As soon as you lay down a sentence, it triggers ideas that you don’t necessarily have in the planning stage. Point “a” morphs into a completely new idea …

…which means points “i” “ii” and “ii” fall apart too (much like my son’s birthday cake).

That’s not to say you shouldn’t map out where you’re going with your writing and simply write stream of consciousness. Sometimes that leads to something good.

But often it’s the fast route to rambling.

All writing needs to have a beginning, middle, and an end—a narrative arc (yes, even nonfiction has a narrative arc).

Do a quick Google search of “the problem with traditional outlining.” You’ll find a variety of articles on alternative outlining techniques, like mind mapping or clustering. 

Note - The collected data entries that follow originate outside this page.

Definition idle (q : question) : Prop := match q with SendTo _ _ | FindLocations _ => False | _ => True end.
Lemma idle_unreached r l : Forall idle l → existsb (reaches r) l = false.
Proof. by induction 1 as [|[] l]. Qed.
Lemma messaged_wrap i text known r x x' pre asks post :
  messaged i text known r x asks → Forall idle pre → Forall idle post → (x' = x ∨ ∃ e, x' = Raise e) →
  messaged i text known r x' (pre ++ asks ++ post).
Proof.
  intros [M1 M2 M3 M4] Hpre Hpost Hx. pose proof (idle_unreached r pre Hpre) as Np. pose proof (idle_unreached r post Hpost) as Nq.
  rewrite Forall_forall in Hpre, Hpost. split.
  - rewrite !List.filter_app, (none_reached r pre), (none_reached r post), app_nil_r by done. exact M1.
  - intros b. destruct Hx as [->|[e ->]]; [|done]. intros Hb. rewrite !existsb_app, Np, Nq, orb_false_r. by apply M2.
  - intros l t. rewrite !elem_of_app. intros [Hin|[Hin|Hin]]; [by apply Hpre in Hin|by apply M3|by apply Hpost in Hin].
  - rewrite !elem_of_app. intros [Hin|[Hin|Hin]]; [by apply Hpre in Hin|by apply M4|by apply Hpost in Hin].
Qed.
Lemma context_spec r :
  (alone o _get_mngr_context r = (Ret tt, r) ∨ ∃ e, alone o _get_mngr_context r = (Raise e, r)) ∧ Forall idle (asked o _get_mngr_context r).
Proof.
  unfold _get_mngr_context, AgentManager.ask, PyThreads.ask. cbn [after alone asked]. destruct (o r MngrContext) as [[]|e].
  - split; [by left|by repeat constructor].
  - cbn. split; [|by destruct (o r CloseGroups); repeat constructor]. right. by destruct (o r CloseGroups) as [?|?]; eexists.
Qed.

At Journey Sixty6 we prefer a new way to outline: “chunking," otherwise known as, “movements.” 

Just Chunk It

A chunk is defined as a “thick solid piece of something.” 

Chunking is “to divide into chunks.” (Thanks Miriam Webster!)

As you begin to think about your writing project, you’ll have some thick, solid pieces of writing.

*Maybe blog posts or journals where you’ve explored the idea.

*Mind dumps in Word docs.

*Quotes on sticky notes or in your phone’s Notes.

*Transcripts from interviews you’ve conducted.

*Newspaper clippings.

*Highlighted printouts of articles.

Take all this material—your chunks—and begin chunking them by theme.

As you review this material, you’ll start to see patterns and relationships between ideas. A quote from one expert might support a story from an interview you conducted or a story you wrote.

Your ideas don’t need to be fully formed. Sentences don’t need to be crafted. But you might jot down a few thoughts about how they relate.

Over time, each “chunk” of related content, ideally, has an overarching big idea, which you can write out as a heading.

As you chunk sections of content, you begin to see a natural flow within each chunk.

 Or, you might see that content in one chunk actually better fits in another chunk.

That’s why I use bullet points in my chunking—because I can quickly cut and paste without disrupting the flow of content.

Once you have your chunks, then you have to organize them—but that’s for another post.

Chunking may not be for you.

But for all you frustrated dishwasher loaders, it may be a new way to outline.